Playbook vous l’a déjà écrit, mais le groupe Renew pourrait bien perdre des plumes en juin prochain. Notamment en France : la liste Renaissance (forte d’une centaine d’eurodéputés aujourd’hui) est donnée à 19 % des voix dans le dernier sondage en date, quand le RN plane à 28 %. Séjourné cherche à rassurer : à ses collègues français, il a ressorti les sondages de décembre 2018, nous raconte-t-il. La liste macroniste était alors donnée autour de 16 %. Elle avait fini à 22,41 %.
En jeu, donc : la place de pivot de Renew au Parlement, ou, dans les mots de Stéphane Séjourné, de “king-maker”. Car en plus de sa place de troisième groupe par ordre d’importance, Renew court le risque de perdre quelques petits (mais précieux) alliés.
Un de perdu un demi de retrouvé. Là encore, le député européen (qui s’est lancé dans un tour des capitales européennes) se montre confiant. Il explique pouvoir compter sur le renfort de nouvelles forces dont les scores s’annoncent prometteurs, comme Polka 2050 en Pologne. “J’ai un réservoir”, certifie-t-il. Il se voit limiter la casse en conservant “90 ou 100” eurodéputés, “peut-être même plus”.
BOUQUET D’EUROPHILES. Non, ce qui l’effraie vraiment, c’est le risque que disparaisse une “majorité absolue pro-européenne” dans l’hémicycle. Car les deux groupes d’extrême droite (ECR et ID) devraient voir leurs rangs grossir. Devant votre infolettre, il s’alarme : “Sera-t-on dépendant d’une minorité de blocage de l’extrême droite ?”. Et met en garde : “S’il n’y a pas de majorité absolue, il y a un risque que l’Europe ne soit pas gouvernable”.
Keep on keeping on. Face à la progression annoncée de l’extrême droite en France, Séjourné a déjà décidé de jouer la carte du camp pro-européen qui tient les manettes de l’UE : Renew et lui au Parlement, Emmanuel Macron au Conseil européen, Ursula von der Leyen (soutenue par Paris) à la présidence de la Commission. En octobre, Séjourné a invité l’Allemande au campus de rentrée de Renaissance. Manière de signifier que, malgré certaines divergences, il assume de défendre un “bilan partagé” avec celle qui est pourtant membre du PPE (de la droite, donc, pour ceux qui suivent).

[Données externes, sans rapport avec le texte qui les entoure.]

(** What an alternative consumed: one character per class, each in its
    class. *)
Lemma match_alt_sound a s m r :
  match_alt a s = Some (m, r) ->
  s = m +:+ r /\ Forall2 (fun (k : cclass) c => k c = true) a (list_ascii_of_string m).
Proof.
  revert s m r. induction a as [|k a IH]; intros s m r H; simpl in H.
  - injection H as <- <-. split; [reflexivity | constructor].
  - destruct s as [|c s]; [discriminate|].
    destruct (k c) eqn:Hk; [|discriminate].
    destruct (match_alt a s) as [[m' r']|] eqn:Ha; [|discriminate].
    injection H as <- <-. apply IH in Ha as [-> Hall].
    split; [reflexivity | now constructor].
Qed.

Lemma first_success_some {A B} (f : A -> option B) l b :
  first_success f l = Some b -> exists a, In a l /\ f a = Some b.
Proof.
  induction l as [|a l IH]; simpl; [discriminate|].
  destruct (f a) eqn:Hf.
  - intros [= <-]. eauto.
  - intros H. destruct (IH H) as (a' & Hin & Ha'). eauto.
Qed.

(** A successful match splits the input into the texts of the groups, in
    order, and the rest. *)
Lemma match_groups_sound gs s ms r :
  match_groups gs s = Some (ms, r) ->
  s = fold_right String.append r ms /\ Forall2 accepts gs ms.
Proof.
  revert s ms r. induction gs as [|g gs IH]; intros s ms r H; simpl in H.
  - injection H as <- <-. split; [reflexivity | constructor].
  - apply first_success_some in H as (a & Hin & H).
    destruct (match_alt a s) as [[m r1]|] eqn:Ha; [|discriminate].
    destruct (match_groups gs r1) as [[ms' r']|] eqn:Hg; [|discriminate].
    injection H as <- <-.
    apply match_alt_sound in Ha as [-> Hall].
    apply IH in Hg as [-> Hrest].
    split; [reflexivity|]. constructor; [|assumption]. now exists a.
Qed.

End Matcher.

Section Complete.

Local Ltac digit_cases H :=
  apply is_digit_cases in H; simpl in H;
  repeat (destruct H as [<- | H]); try destruct H.

Local Ltac run_group Hk :=
  repeat first
    [ rewrite match_groups_skip by reflexivity
    | eapply match_groups_first; [reflexivity | exact Hk] ].

Local Abbreviation two a b := (String a (String b EmptyString)).

Lemma step_Y c1 c2 c3 c4 r gs ms r' :
  is_digit c1 = true -> is_digit c2 = true ->
  is_digit c3 = true -> is_digit c4 = true ->
  match_groups gs r = Some (ms, r') ->
  match_groups (re_Y :: gs) (String c1 (String c2 (String c3 (String c4 r))))
  = Some (String c1 (String c2 (two c3 c4)) :: ms, r').
Proof.
  intros H1 H2 H3 H4 Hk. eapply match_groups_first; [|exact Hk].
  simpl. unfold d_. now rewrite H1, H2, H3, H4.
Qed.

Lemma step_m c1 c2 r gs ms r' :
  is_digit c1 = true -> is_digit c2 = true ->
  (1 <=? num (two c1 c2))%N && (num (two c1 c2) <=? 12)%N = true ->
  match_groups gs r = Some (ms, r') ->
  match_groups (re_m :: gs) (String c1 (String c2 r))
  = Some (two c1 c2 :: ms, r').
Proof.
  intros H1 H2 Hv Hk. digit_cases H1; digit_cases H2;
    first [ discriminate Hv | unfold re_m; run_group Hk ].
Qed.

Lemma step_d c1 c2 r gs ms r' :
  is_digit c1 = true -> is_digit c2 = true ->
  (1 <=? num (two c1 c2))%N && (num (two c1 c2) <=? 31)%N = true ->
  match_groups gs r = Some (ms, r') ->
  match_groups (re_d :: gs) (String c1 (String c2 r))
  = Some (two c1 c2 :: ms, r').
Proof.
  intros H1 H2 Hv Hk. digit_cases H1; digit_cases H2;
    first [ discriminate Hv | unfold re_d; run_group Hk ].
Qed.

Lemma step_T r gs ms r' :
  match_groups gs r = Some (ms, r') ->
  match_groups (re_T :: gs) (String "T" r) = Some ("T" :: ms, r').
Proof. intros Hk. unfold re_T. run_group Hk. Qed.

Lemma step_H c1 c2 r gs ms r' :
  is_digit c1 = true -> is_digit c2 = true ->
  (num (two c1 c2) <=? 23)%N = true ->
  match_groups gs r = Some (ms, r') ->
  match_groups (re_H :: gs) (String c1 (String c2 r))
  = Some (two c1 c2 :: ms, r').
Proof.
  intros H1 H2 Hv Hk. digit_cases H1; digit_cases H2;
    first [ discriminate Hv | unfold re_H; run_group Hk ].
Qed.

Lemma step_M c1 c2 r gs ms r' :
  is_digit c1 = true -> is_digit c2 = true ->
  (num (two c1 c2) <=? 59)%N = true ->
  match_groups gs r = Some (ms, r') ->
  match_groups (re_M :: gs) (String c1 (String c2 r))
  = Some (two c1 c2 :: ms, r').
Proof.
  intros H1 H2 Hv Hk. digit_cases H1; digit_cases H2;
    first [ discriminate Hv | unfold re_M; run_group Hk ].
Qed.

Lemma step_S c1 c2 r gs ms r' :
  is_digit c1 = true -> is_digit c2 = true ->
  (num (two c1 c2) <=? 59)%N = true ->
  match_groups gs r = Some (ms, r') ->
  match_groups (re_S :: gs) (String c1 (String c2 r))
  = Some (two c1 c2 :: ms, r').
Proof.
  intros H1 H2 Hv Hk. digit_cases H1; digit_cases H2;
    first [ discriminate Hv | unfold re_S; run_group Hk ].
Qed.

End Complete.

Section Valid.

Lemma days_in_month_le y m : (days_in_month y m <= 31)%N.
Proof.
  unfold days_in_month.
  repeat match goal with
         | |- context [match ?x with _ => _ end] => destruct x
         end; lia.
Qed.

Lemma shaped_inv s :
  shaped s = true ->
  exists y1 y2 y3 y4 m1 m2 d1 d2 h1 h2 n1 n2 s1 s2,
    s = String y1 (String y2 (String y3 (String y4 (String m1 (String m2
        (String d1 (String d2 (String "T" (String h1 (String h2 (String n1
        (String n2 (String s1 (String s2 EmptyString))))))))))))))
    /\ Forall (fun c => is_digit c = true)
         [y1; y2; y3; y4; m1; m2; d1; d2; h1; h2; n1; n2; s1; s2].
Proof.
  unfold shaped. intros H.
  do 15 (destruct s as [|? s]; [discriminate H|]).
  destruct s; [|discriminate H].
  simpl in H. apply andb_prop in H as [Hd Ht].
  apply Ascii.eqb_eq in Ht as ->.
  repeat (apply andb_prop in Hd as [? Hd]).
  do 14 eexists. split; [reflexivity|].
  repeat constructor; assumption.
Qed.

(** On a valid timestamp the pattern takes two digits for every number and
    the date check passes: [strptime] returns the fields as written. *)
Local Ltac digits_tac :=
  unfold digits; cbn [list_ascii_of_string forallb String.eqb negb];
  repeat match goal with
         | H : is_digit ?c = true |- context [is_digit ?c] => rewrite H
         end; reflexivity.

La main verte. Il pense notamment à leur bilan en matière de transition écologique avec le Green Deal. Renew, avec Von der Leyen, a pour lui “fait quelque chose” sur le plan de l’écologie. Une victoire à ses yeux d’autant qu’Emmanuel Macron est attaqué sur son bilan écolo en France. Même si, en réalité, Renew privilégie parfois les intérêts des industriels plutôt que ceux du climat, Séjourné se range du côté de ceux qui veulent continuer à faire avancer le Pacte vert. D’ailleurs, Playbook vous le glisse ici en passant : le Green Deal a subi un sérieux revers à Strasbourg hier — à la grande satisfaction du PPE.
En même temps. Le président du groupe Renew veut d’un côté défendre l’idée, encore vague, d’une “planification écologique européenne”. De l’autre, il se dit conscient du besoin de rassurer sur l’acceptabilité des mesures. Avec des moyens financiers pour le faire.
BRANLE-BAS DE COMBAT. Stéphane Séjourné aimerait ne pas se laisser entraîner dans une campagne purement franco-française. Alors que celui qu’il désigne d’emblée comme son principal adversaire — Jordan Bardella — assume de nationaliser le scrutin en appelant les électeurs à “sanctionner le gouvernement”, Séjourné veut au contraire l’“européaniser”. Il refuse, au risque de désintéresser ou de perdre les électeurs, de “tout simplifier” et “de faire comme Bardella : une phrase — un sujet, un verbe, un complément — ; et deux indignations”.
Tout vient à point. S’il avance ses pions aujourd’hui, Séjourné ne veut pas lancer trop tôt la bataille : la première campagne de tractage démarre ce week-end (300 000 tracts seront diffusés), mais le dévoilement de la tête de liste, de la liste elle-même et du programme n’interviendront qu’en début d’année prochaine.
Côté tractations, les représentants des partis de la majorité — Renaissance, Modem, Horizons — se sont retrouvés pour la première fois la semaine prochaine. Séjourné aimerait que se joigne à eux l’UDI du sénateur Hervé Marseille, avec qui il “espère obtenir un accord”. Rappelons qu’en 2019, Jean-Christophe Lagarde avait préféré partir seul en campagne.